Gli uffici della questura

Tre anni e due mesi di carcere e e seimila euro di multa. È questa la condanna che dovrà scontare Walid Tajec, un pluripregiudicato tunisino arrestato negli scorsi giorni dalla squadra mobile della polizia di Perugia nel corso di un’operazione condotta dall’ispettore capo Rita Ficarra. Tajec, 25 anni, è un corriere della droga che aveva ingerito due ovuli di eroina destinati al mercato del capoluogo umbro. Il tunisino, irregolare, è stato fermato nella notte tra martedì e mercoledì mentre era a bordo del treno Roma-Perugia. Gli agenti hanno aspettato che il 25enne, che abitava nella zona di via Cortonese, espellesse gli ovuli ingeriti e poi lo hanno arrestato.

Il processo Dopo qualche ora nelle celle della questura l’arresto di Tajec è stato convalidato dal giudice la mattina seguente e, in attesa della definizione del giudizio, il tunisino è stato portato nel carcere di Capanne. Il processo è stato celebrato venerdì mattina e qui, visti i numerosi precedenti, il giudice lo ha condannato a tre anni e due mesi e al pagamento di una multa da seimila euro. In più, proprio a causa del curriculum, il 25enne non potrà godere della sospensione condizionale della pena né degli altri benefici previsti dalle norme penali.

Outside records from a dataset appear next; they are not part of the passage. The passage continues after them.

(* ===== verification/BTreeMap.v ===== *)
(** * The B+ tree benchmark: the tree is a finite map

    The specifications of [find], [insert] and [insert_unique] on whole trees,
    the empty tree included, first on the list of entries and then as the
    operations of a finite map from keys to values. *)

From Stdlib Require Import ZArith Lia Sorted.
From stdpp Require Import gmap list numbers.
From S2P Require Import Prelude Arrays BTreeMem BTree BTreeRep BTreeFind BTreeInsert.
#[local] Open Scope Z_scope.

Section Map.
Context {os : OS} (order : Z) (order_min : 3 <= order).
#[local] Abbreviation rep := (rep order).
#[local] Abbreviation wf := (wf order).
#[local] Abbreviation rep_ctx := (rep_ctx order).
#[local] Abbreviation wf_ctx := (wf_ctx order).
#[local] Abbreviation leaf_ok := (leaf_ok order).
#[local] Abbreviation focus := (focus order).
#[local] Abbreviation linked := (linked order).

Definition leaf_of : tree 0 -> list Z := fun t => [t.1].

(** ** The chain of leaves *)

Lemma linked_same H H' l :
  linked H l ->
  (forall x nd, x ∈ l -> H !! x = Some nd ->
     exists nd', H' !! x = Some nd' /\ (pointers nd').[order - 1] = (pointers nd).[order - 1]) ->
  linked H' l.
Proof.
  induction l as [|x l IH]; [done|]. intros [(nd & Hnd & Hx) Hl] Hs. split.
  - destruct (Hs x nd ltac:(by left) Hnd) as (nd' & Hnd' & E). exists nd'. by rewrite E.
  - apply IH; [done|]. intros y ndy Hy. apply Hs. by right.
Qed.
(** [left]: the node that has lost an entry is the left one of the two. *)
Lemma run_fix_up_pair (del : Z -> Z -> Z -> Z -> M Z) root (left : bool) (Q : Z -> mem -> Prop) :
  (left = true -> pre = []) ->
  loc (if left then l else r) <> root ->
  (1 <= weight (if left then l else r) -> Q root m) ->
  (weight l + weight r < capacity n -> run (coalesce_nodes order del root (loc r) (loc l) 0 kb) m Q) ->
  (weight (if left then l else r) < min_weight n -> capacity n <= weight l + weight r ->
   run (if left then take_from_right (loc l) (loc r) (alen pre) kb
        else take_from_left (loc r) (loc l) (alen pre) kb) m (fun _ m' => Q root m')) ->
  run (fix_up order del root (loc (if left then l else r))) m Q.
Proof.
  intros Hpre Hroot Hkeep Hmerge Hmove. unfold fix_up.
  destruct (Z.eqb_spec (loc (if left then l else r)) root); [done|].
  destruct (rep_root _ _ _ _ _ _ (pr_l _ _ _ _ _ _ _ _ _ _ _ _ Hpair) (pr_wl _ _ _ _ _ _ _ _ _ _ _ _ Hpair))
    as (ndl & Hndl & Hlfl & Hnuml & Hparl & _).
  destruct (rep_root _ _ _ _ _ _ (pr_r _ _ _ _ _ _ _ _ _ _ _ _ Hpair) (pr_wr _ _ _ _ _ _ _ _ _ _ _ _ Hpair))
    as (ndr & Hndr & Hlfr & Hnumr & Hparr & _).
  set (nd := if left then ndl else ndr).
  assert (nodes m !! loc (if left then l else r) = Some nd /\ is_leaf nd = leafy n /\
    num_keys nd = weight (if left then l else r) /\ parent nd = P) as (Hnd & Hlf & Hnum & Hpar)
    by (unfold nd; by destruct left).
  pose proof (pr_node _ _ _ _ _ _ _ _ _ _ _ _ Hpair) as (ndp & Hndp & Hokp).
  pose proof (pr_len _ _ _ _ _ _ _ _ _ _ _ _ Hpair) as Hlen.
  destruct (pair_locs _ _ _ _ _ _ _ _ _ _ _ _ Hpair) as (Hlr & _ & _ & Hlp & Hrp).
  pose proof (alen_nonneg pre). pose proof (alen_nonneg post).
  apply run_bind. eapply run_load; [done|]. cbv zeta. rewrite Hlf, Hnum. fold (min_weight n).
  destruct (Z.leb_spec (min_weight n) (weight (if left then l else r))).
  { apply run_ret, Hkeep. pose proof (min_weight_pos n). lia. }
  set (idx := if left then NONE else alen pre).
  apply run_bind. eapply (run_mono _ _ (fun i m' => i = idx /\ m' = m)).
  { set (ps := child_locs pre ++ loc l :: loc r :: child_locs post) in *.
    assert (alen ps = alen (seps_to pre ka ++ kb :: post.*1) + 1) as El.
    { unfold ps. rewrite !alen_app, !alen_cons, !alen_child_locs, alen_seps_to, alen_fmap. lia. }
    destruct left.
    - eapply run_mono; [by eapply (run_get_neighbor_index m (loc l) nd P ndp _ _ (child_locs pre))|].
      intros i m' [-> ->]. rewrite (Hpre eq_refl). done.
    - eapply run_mono; [eapply (run_get_neighbor_index m (loc r) nd P ndp _ _ (child_locs pre ++ [loc l])
        (child_locs post)); try done|].
      + by rewrite <- app_assoc.
      + rewrite <- El. unfold ps. by rewrite <- app_assoc.
      + rewrite elem_of_app, list_elem_of_singleton. intros [?|?]; [done|by apply Hlr].
      + intros i m' [-> ->]. split; [|done]. rewrite alen_app, alen_child_locs. change (alen [loc l]) with 1.
        unfold idx. rewrite u64_id by (unfold in_u64; lia). lia. }
  intros i m' [-> ->]. rewrite Hpar. apply run_bind. eapply run_load; [done|].
  assert ((if idx =? NONE then 0 else idx) = alen pre) as ->.
  { unfold idx. destruct left; [by rewrite (Hpre eq_refl)|]. destruct (Z.eqb_spec (alen pre) NONE); [|done].
    unfold NONE in *. lia. }
  assert ((keys ndp).[alen pre] = Some kb) as Hkb.
  { destruct (nd_keys _ _ _ _ _ Hokp) as [_ Hg]. rewrite Hg.
    - rewrite <- (alen_seps_to pre ka). apply aget_middle.
    - rewrite alen_app, alen_cons, alen_seps_to, alen_fmap. lia. }
  apply run_bind. eapply run_lift; [exact Hkb|].
  assert ((pointers ndp).[if idx =? NONE then 1 else idx] = Some (loc (if left then r else l))) as Hnb.
  { destruct (nd_ptrs _ _ _ _ _ Hokp) as [_ Hg]. rewrite alen_app, !alen_cons, !alen_child_locs in Hg.
    unfold idx. destruct left.
    - rewrite Z.eqb_refl. rewrite Hg by lia. by rewrite (Hpre eq_refl).
    - destruct (Z.eqb_spec (alen pre) NONE); [unfold NONE in *; lia|]. rewrite Hg by lia.
      rewrite <- (alen_child_locs pre). apply aget_middle. }
  apply run_bind. eapply run_lift; [exact Hnb|]. fold (capacity n).
  set (nb := if left then ndr else ndl).
  assert (nodes m !! loc (if left then r else l) = Some nb /\
    num_keys nb = weight (if left then r else l)) as (Hndb & Hnumb) by (unfold nb; by destruct left).
  apply run_bind. eapply run_load; [done|]. rewrite Hnumb.
  assert (weight (if left then r else l) + weight (if left then l else r) = weight l + weight r) as ->
    by (destruct left; lia).
  destruct (Z.ltb_spec (weight l + weight r) (capacity n)).
  - specialize (Hmerge ltac:(done)). unfold coalesce_nodes in *. cbn [Z.eqb NONE] in Hmerge.
    unfold idx. destruct left; [done|]. destruct (Z.eqb_spec (alen pre) NONE); [unfold NONE in *; lia|done].
  - specialize (Hmove ltac:(done) ltac:(done)). unfold redistribute_nodes. apply run_bind.
    refine (run_mono _ _ (fun _ m' => Q root m') _ _ _); [|by intros [] m' HQ; apply run_ret].
    unfold idx. destruct left; [done|]. destruct (Z.eqb_spec (alen pre) NONE); [unfold NONE in *; lia|done].
Qed.
End Dispatch.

SPACCIO E FURTI, I NUMERI DELLA POLIZIA

«Stampella» Nelle scorse ore invece gli agenti della squadra Volante, in collaborazione con quelli del centro storico, hanno espulso un altro tunisino, un 24enne noto nel giro come «Stampella» dato che, malgrado non abbia alcuna difficoltà di deambulazione, è sua abitudine andare in giro con un paio di stampelle. Senza dimora e senza un lavoro, dormiva nel parco di porta Sant’Angelo e i poliziotti su di lui hanno raccolto una serie di elementi che li hanno portati a ritenere che sia proprio «Stampella» l’autore di alcuni furti avvenuti recentemente in centro storico. La polizia lo rintraccia nella tarda serata di giovedì e addosso gli trova 1.500 euro, tutti in banconote di piccolo taglio. Soldi dei quali ovviamente non sa dare alcuna spiegazione plausibile. In questura il 24enne è stato identificato e poi portato al Cie per il rimpatrio.